Businesses donated money and labor. The NFL donated. Individuals, while working on their personal properties, found time to help at the football field. No fewer than five football teams from across the state came to help cleanup efforts. One team, eighty strong, put the finishing touches on the project by crawling side by side and picking up the tiniest of objects from the grass. And September 5th, one hundred, three days after the tornado, football was played in Parkersburg. The crowd numbered more than the combined population of the two communities. Nine camera crews, including ESPN, NBC and even Showtime were in the newly constructed locker-room for the pre-game pep talk. A U.S. Senator was there. The Governor of Iowa was there. The Green Bay Packers sent defensive end Aaron Kampman, one of the four A-P players in the NFL, home to be part of the very special night. There were fireworks after the A-P Falcons won their 2008 home opener 53-20. A few fans proudly wore t-shirts that were tossed into the stands during timeouts with the message “Friday Night Football- It’s More Than Just A Game.” A Des Moines Register newspaper article explained it this way: “… In a place where the high school is the heart of the town, and the football team is the heart of the school, tonight wasn’t just a game.” Or in the words of Stephanie Key, the wife in that huddled football family, mentioned before, that survived in the closet, “It’s kind of like a rebirth, football is kind of the barometer; if football is back on track…that will help the town so much.”

I was a spectator at that football game. I saw the pride in, the love of and the need for that school’s football coach, his staff and the team.
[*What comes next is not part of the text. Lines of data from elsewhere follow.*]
(** X15. The first point of a goal on the manipulation path is not executed
    as commanded.  When the waypoints of a joint are set up, the position
    of that joint in the first point is overwritten with the position the
    component measures (its velocity too, if the point has one for the
    joint), the other joints and the later points are left alone, and the
    first waypoint handed to the component carries the measured values,
    followed by one waypoint per later point. *)
Theorem first_waypoint_is_measured (hw : Playback) (index : nat)
    (joint : string) (pts pts' : list JointTrajectoryPoint) (n n' : Node) :
  set_waypoints hw index joint pts n = (Py.Ok pts', n') ->
  exists c first first' others evs,
    joint = name c /\ pts = first :: others /\ pts' = first' :: others
    /\ positions first' !! index = Some (get_position hw 0 c)
    /\ (forall i, i <> index -> positions first' !! i = positions first !! i)
    /\ trace n'
       = trace n
         ++ ClearWaypoints joint
         :: add_waypoint c (time_from_start first) (get_position hw 0 c)
              (if (index <? length (velocities first))%nat
               then Some (get_velocity hw c) else None)
              (accelerations first !! index)
         :: evs
    /\ length evs
       = (length others + match c with BaseComponent => 1 | _ => 0 end)%nat.
Proof.
  unfold set_waypoints.
  destruct (get_trajectory_components !! joint) as [c|] eqn:Hc; [|discriminate].
  apply components_by_name_aux in Hc as ->.
  destruct pts as [|first others]; [discriminate|].
  unfold setitem. destruct (Nat.ltb_spec index (length (positions first)))
    as [Hlt|Hge]; [|discriminate].
  unfold add_waypoints. cbn [add_each_waypoint positions].
  rewrite list_lookup_insert_eq by exact Hlt.
  cbn [velocities accelerations time_from_start].
  match goal with
  | |- context [add_each_waypoint c others index ?m] =>
      destruct (add_each_waypoint c others index m) as [[[]|e] n1] eqn:Hadd;
      [apply add_each_waypoint_trace in Hadd as (evs & Ht & Hlen)|discriminate]
  end.
  assert ((if (index <? length (velocities first))%nat
           then <[index := get_velocity hw c]> (velocities first)
           else velocities first) !! index
          = if (index <? length (velocities first))%nat
            then Some (get_velocity hw c) else None) as Hv.
  { destruct (Nat.ltb_spec index (length (velocities first))) as [Hl|Hg].
    - by rewrite list_lookup_insert_eq.
    - by apply lookup_ge_None_2. }
  rewrite Hv in Ht.
  intros H.
  assert (exists n2, n' = n2 /\ pts' = {| positions := <[index := get_position hw 0 c]> (positions first);
             velocities := if (index <? length (velocities first))%nat
                           then <[index := get_velocity hw c]> (velocities first)
                           else velocities first;
             accelerations := accelerations first;
             time_from_start := time_from_start first |} :: others
          /\ exists evs', trace n2 = trace n1 ++ evs'
             /\ length evs' = match c with BaseComponent => 1%nat | _ => 0%nat end)
    as (n2 & <- & -> & evs' & Ht' & Hlen').
  { destruct c; injection H as <- <-; eexists; (split; [reflexivity|]);
      (split; [reflexivity|]);
      first [ by exists []; rewrite app_nil_r
            | by exists [CompleteTrajectory] ]. }
  eexists c, first, _, others, (evs ++ evs').
  split; [reflexivity|]. split; [reflexivity|]. split; [reflexivity|].
  cbn [positions]. split; [by rewrite list_lookup_insert_eq|].
  split; [intros i Hi; by rewrite list_lookup_insert_ne|]. split.
  - rewrite Ht', Ht. cbn [N.emit N.with_trace trace].
    by rewrite <- !app_assoc.
  - rewrite length_app, Hlen, Hlen'. reflexivity.
Qed.

End ComponentsCoverage.

Lemma first_waypoint_is_measured_witness :
  exists pts' n' first' others,
    Manipulation.set_waypoints (ServerSpec.still_playback 0) 0 "joint_lift"
      [ServerSpec.lift_point 1; ServerSpec.lift_point 2]
      (ServerSpec.idle_node (Some Manipulation) false)
    = (Py.Ok pts', n')
    /\ pts' = first' :: others
    /\ positions first' !! 0%nat = Some 0%float
    /\ positions (ServerSpec.lift_point 1) !! 0%nat = Some 1%float.
Proof.
  set (run := Manipulation.set_waypoints (ServerSpec.still_playback 0) 0
                "joint_lift" [ServerSpec.lift_point 1; ServerSpec.lift_point 2]
                (ServerSpec.idle_node (Some Manipulation) false)).
  assert (exists pts' n', run = (Py.Ok pts', n')) as (pts' & n' & Hrun)
      by (eexists _, _; lazy; reflexivity).
  destruct (first_waypoint_is_measured _ _ _ _ _ _ _ Hrun)
    as (c & first & first' & others & evs & _ & _ & Hp' & Hpos & _).
  exists pts', n', first', others. split; [exact Hrun|].
  split; [exact Hp'|]. split; [exact Hpos|reflexivity].
Defined.

(** ** The driver: velocity commands, the stop service, the modes *)

Module DriverMore.

Import Driver ServerSpec CoverageSpec.

Lemma publish_all (topics : list string) :
  forall n,
    let n' := publish_each topics n in
    trace n' = trace n ++ map Publish topics
    /\ read_holds n' = read_holds n /\ robot_mode n' = robot_mode n
    /\ mobile_base_manipulation_origin n' = mobile_base_manipulation_origin n
    /\ write_held n' = write_held n /\ stop_the_robot n' = stop_the_robot n.
Proof.
  unfold publish_each.
  induction topics as [|topic rest IH]; intros n; cbv zeta; cbn [foldl map].
  { by rewrite app_nil_r. }
  specialize (IH (N.emit (Publish topic) n)). cbv zeta in IH.
  destruct IH as (Ht & Hr & Hm & Ho & Hw & Hs).
  rewrite Ht. cbn [N.emit N.with_trace trace]. rewrite <- app_assoc.
  by repeat split.
Qed.
(** 2025-03-12T07:41+07:00 asked one hour before. *)
Lemma passed_on_iff_witness :
  validateBookingRequest iso_parse default_env 1741736460000
    (request "2025-03-12" "07:41")
  = Next "2025-03-12T07:41:00+07:00".
Proof.
  apply (passed_on_iff iso_parse default_env 1741736460000
           "2025-03-12" "07:41" "2025-03-12T07:41:00+07:00" 30 7 7 19);
    [discriminate | discriminate | reflexivity | reflexivity | reflexivity
    | reflexivity | vm_compute; discriminate | vm_compute; discriminate |].
  split; [reflexivity |]. exists 1741740060000.
  split; [reflexivity |]. split; [lia |]. split; [lia |].
  intros h E. vm_compute in E. inversion E; subst. lia.
Defined.

(** 2025-03-12T07:41+07:00 asked a day later, with an unreadable buffer. *)
Lemma unreadable_buffer_disables_check_witness :
  validateBookingRequest iso_parse unreadable_buffer_env 1741826460000
    (request "2025-03-12" "07:41")
  = Next "2025-03-12T07:41:00+07:00".
Proof.
  apply (unreadable_buffer_disables_check iso_parse unreadable_buffer_env
           1741826460000 "2025-03-12" "07:41" "2025-03-12T07:41:00+07:00"
           7 7 19);
    [discriminate | discriminate | reflexivity | reflexivity | reflexivity
    | reflexivity | vm_compute; discriminate |].
  split; [reflexivity |]. exists 1741740060000.
  split; [reflexivity |]. split; [lia |].
  intros h E. vm_compute in E. inversion E; subst. lia.
Defined.

(** *** Reading back a decimal setting *)

Lemma digits_step (c : ascii) (rest : string) (acc : num) (d : Z) :
  digit_value c = Some d -> (d <? 10) = true ->
  digits 10 (String c rest) acc
  = digits 10 rest (Some (match acc with
                          | Some a => a * 10 + d
                          | None => d
                          end)).
Proof. intros Hd Hlt. simpl. rewrite Hd, Hlt. reflexivity. Qed.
“Friday Night Heroes” aren’t just the players. Coaches are also heroes, and coaches of the NHSACA, you know well the importance of the job you do. Each of you has experienced some significant event, that has impacted you and yours, just as the Parkersburg tornado impacted that school district. Even those of you no longer actively coaching, continue to have overwhelming influence on past players, fellow coaches, friends and community.

I begin my year as your president humbled by the opportunity to serve you, excited about the things we can accomplish. Please continue to do the great job that you are presently doing. Please be ready to do your part, if and when I call on you. Committee assignments, though largely unchanged, will be finalized after final Board of Director vacancies are filled at our fall Executive Committee meeting.  I know our new Executive Director, Jerome Garry will hit  the ground running and we hope that he and I together, with help and direction from all of you,  can maintain the professionalism apparent while Gary Makowicki and Gelaine Orvik were serving as our Executive Director. A special thanks to Gelaine for the support he has given me. Stay current, keep me posted, and have a great 2008-2009 year.